En el blog de su película "El Pejesapo" aparece la siguiente declaración: "En el cine, como en la vida, desprecio la pose, la mueca y la caricatura. No me agradan los cineastas que se creen grandes en el lenguaje de diálogos sentenciosos e intelectuales. Aprecio el lenguaje viviente, lucho por él y lo defiendo con todos sus errores. Desprecio la estética europea en el cine latinoamericano".
Sepúlveda no está interesado en el cine individualista e intelectual europeo porque sostiene que sus problemáticas le resultan ajenas. Tampoco le agrada la idea de que el cine europeo se haya proclamado desde una perspectiva "vertical" y prepotente", donde existe una utilización del espectador.
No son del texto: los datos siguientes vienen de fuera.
(** C24. The filter keeps the healthy addresses: with settled statuses it keeps
    exactly the white addresses whose status reaches a cutoff. The cutoff is the
    best white status when that one is up ([UpCount - 1] or more), one above
    [DownCount] when the best address is between the bounds, and [DownCount] when
    none is above it; so, of white addresses with statuses within the bounds, at
    least one is kept. *)
Theorem FilterHealthcheck_spec qname (rrset : IP_RRSet) mask :
  let hc := IP_HealthCheckConfig rrset in
  let D := HC_DownCount hc in let U := HC_UpCount hc in
  let ms := zip mask (IP_Data rrset) in
  - 2 ^ 63 < U < 2 ^ 63 → - 2 ^ 63 ≤ D < 2 ^ 63 - 1 → (length mask ≤ length (IP_Data rrset))%nat →
  ∀ s, settled s →
  let r := (FilterHealthcheck Unmarshal_item IP_String true qname rrset mask s).1 in
  let top := best qname ms D in
  let cutoff := if (D <? top) && (top <? U - 1) then D + 1 else top in
  r = remains qname cutoff <$> ms
  ∧ ((∃ ip, (IpMaskWhite, ip) ∈ ms ∧ D ≤ status_of qname ip) →
     ∃ i ip, r !! i = Some IpMaskWhite ∧ ms !! i = Some (IpMaskWhite, ip)).
Proof.
  intros hc D U ms HU HD Hlen s Hs r top cutoff.
  assert (Ecut : threshold U D top = cutoff).
  { unfold threshold, cutoff. rewrite !wrap64_id by (unfold is_int64; lia).
    destruct (Z.ltb_spec top (U - 1)), (Z.gtb_spec top D), (Z.ltb_spec D top); lia || done. }
  assert (Er : r = remains qname cutoff <$> ms).
  { unfold r, FilterHealthcheck. cbv zeta. cbn [negb].
    refine (proj2 (keeping_bind settled _ _ _ (λ l, l = remains qname cutoff <$> ms)
              (min_status_keeps qname ms D) _ s Hs)).
    intros a ->. fold hc D U ms top. rewrite Ecut. apply mask_below_keeps. }
  split; [done|]. intros (ip & Hin & Hst).
  assert (Hip : ∃ ip, (IpMaskWhite, ip) ∈ ms ∧ cutoff ≤ status_of qname ip).
  { pose proof (best_upper qname ms D ip Hin). pose proof (best_ge qname ms D).
    destruct (best_attained qname ms D) as [E|(ip' & Hin' & E)].
    - exists ip. split; [done|]. unfold cutoff. case_match; unfold top in *; lia.
    - exists ip'. split; [done|]. unfold cutoff. fold top in E. rewrite <-E.
      destruct (Z.ltb_spec D top), (Z.ltb_spec top (U - 1)); simpl; lia. }
  destruct Hip as (ip' & [i Hi]%list_elem_of_lookup & Hc). exists i, ip'. split; [|done].
  rewrite Er, list_lookup_fmap, Hi. simpl. f_equal. unfold remains. cbn [fst snd].
  by rewrite Z.eqb_refl, (proj2 (Z.leb_le _ _) Hc).
Qed.
End filter.

(** *** Events *)

(** The handler of stat events evicts the key of the event only if the key starts
    with none of the characters of the prefix: otherwise another key is evicted,
    and the changed status stays in the cache. *)
Theorem evicted_key_spec key :
  evicted_key (statPrefix +:+ key) = key
  ↔ ∀ b, head (bytes key) = Some b → b ∉ bytes statPrefix.
Proof.
  unfold evicted_key, TrimLeft. rewrite bytes_app.
  assert (Hdrop : ∀ cut p l, p ⊆ cut → drop_in cut (p ++ l) = drop_in cut l).
  { clear. intros cut p l Hp. induction p as [|b p IH]; [done|]. cbn.
    rewrite bool_decide_eq_true_2 by set_solver. apply IH. set_solver. }
  rewrite Hdrop by done.
  assert (Hlen : ∀ cut l, (length (drop_in cut l) ≤ length l)%nat).
  { clear. intros cut l. induction l as [|b l IH]; simpl; [lia|]. case_match; simpl; lia. }
  split.
  - intros E b Hb Hin. apply (f_equal (λ s, length (bytes s))) in E. rewrite bytes_str in E.
    destruct (bytes key) as [|b' l]; [done|]. injection Hb as ->. cbn [drop_in] in E.
    rewrite bool_decide_eq_true_2 in E by done.
    pose proof (Hlen (bytes statPrefix) l). cbn [length] in E. lia.
  - intros Hb. rewrite <-(str_bytes key) at 2. f_equal. destruct (bytes key) as [|b l]; [done|].
    cbn [drop_in]. by rewrite bool_decide_eq_false_2 by by apply Hb.
Qed.
End facts.

Section transfer_facts.
Context {T : Type → Type} `{!IRadix T} {RS RC ZC CK SRS SC : Type}.
Context `{!RedisOps RS, !Cache RC AnyRRSet, !Cache ZC (Zone T), !Clock CK, !JsonDocs}.
Context `{!RedisOps SRS, !Cache SC HealthCheckItem}.
Context {rstr : RS → string → option string} {rset : RS → string → gset string}.
Context `{!RedisSpec RS rstr rset}.
Variable config : DataHandlerConfig.
Variable TypeToString : Z → string.
Variable Fqdn : string → string.
Variable unmarshal_config : string → ZoneConfig → ZoneConfig.
Variable NewRR : string → res string (option RR).
Variable NewPrivateKey : RR → string → res string string.
Variable KeyTag : RR → Z.
Variable Sign : RR → string → list RR → option RR.
Variable Marshal_item : HealthCheckItem → res string string.
Variable Unmarshal_item : string → HealthCheckItem.
Variable IP_String : IP → string.
Variable updateInterval : Z.

Lemma GetZones_empty (s : DH T RS RC ZC CK) :
  rset (dh_redis s) zonesKey = ∅ →
  (GetZones s).1 = [] ∧ rset (dh_redis (GetZones s).2) zonesKey = ∅.
Proof.
  intros Hs. unfold GetZones, redis. rewrite run_bind.
  pose proof (spec_SMembers zonesKey (dh_redis s)) as Hm.
  destruct (redis_SMembers _ _) as [r rs]. destruct Hm as [Hsame Hm]. cbn.
  rewrite (proj2 (Hsame _)), Hs in *. split; [|done]. destruct r as [l|e]; [|done].
  destruct l as [|x l]; [done|]. exfalso. destruct Hm as [_ Hm]. specialize (Hm x).
  set_solver.
Qed.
"Yo creo que nosotros no compartimos esa raíz (europea) y debemos evitar esa visión caricaturesca que aquí también se ha tratado de formalizar como una mirada pintoresca hacia la gente sencilla; la gente no es así, y películas como ‘El Chacotero Sentimental’, ‘Taxi para Tres’ y ‘Mala leche’ son reflejo de esa mirada prepotente de la que te hablo. La gente humilde no tiene por qué hablar como imbécil", remata.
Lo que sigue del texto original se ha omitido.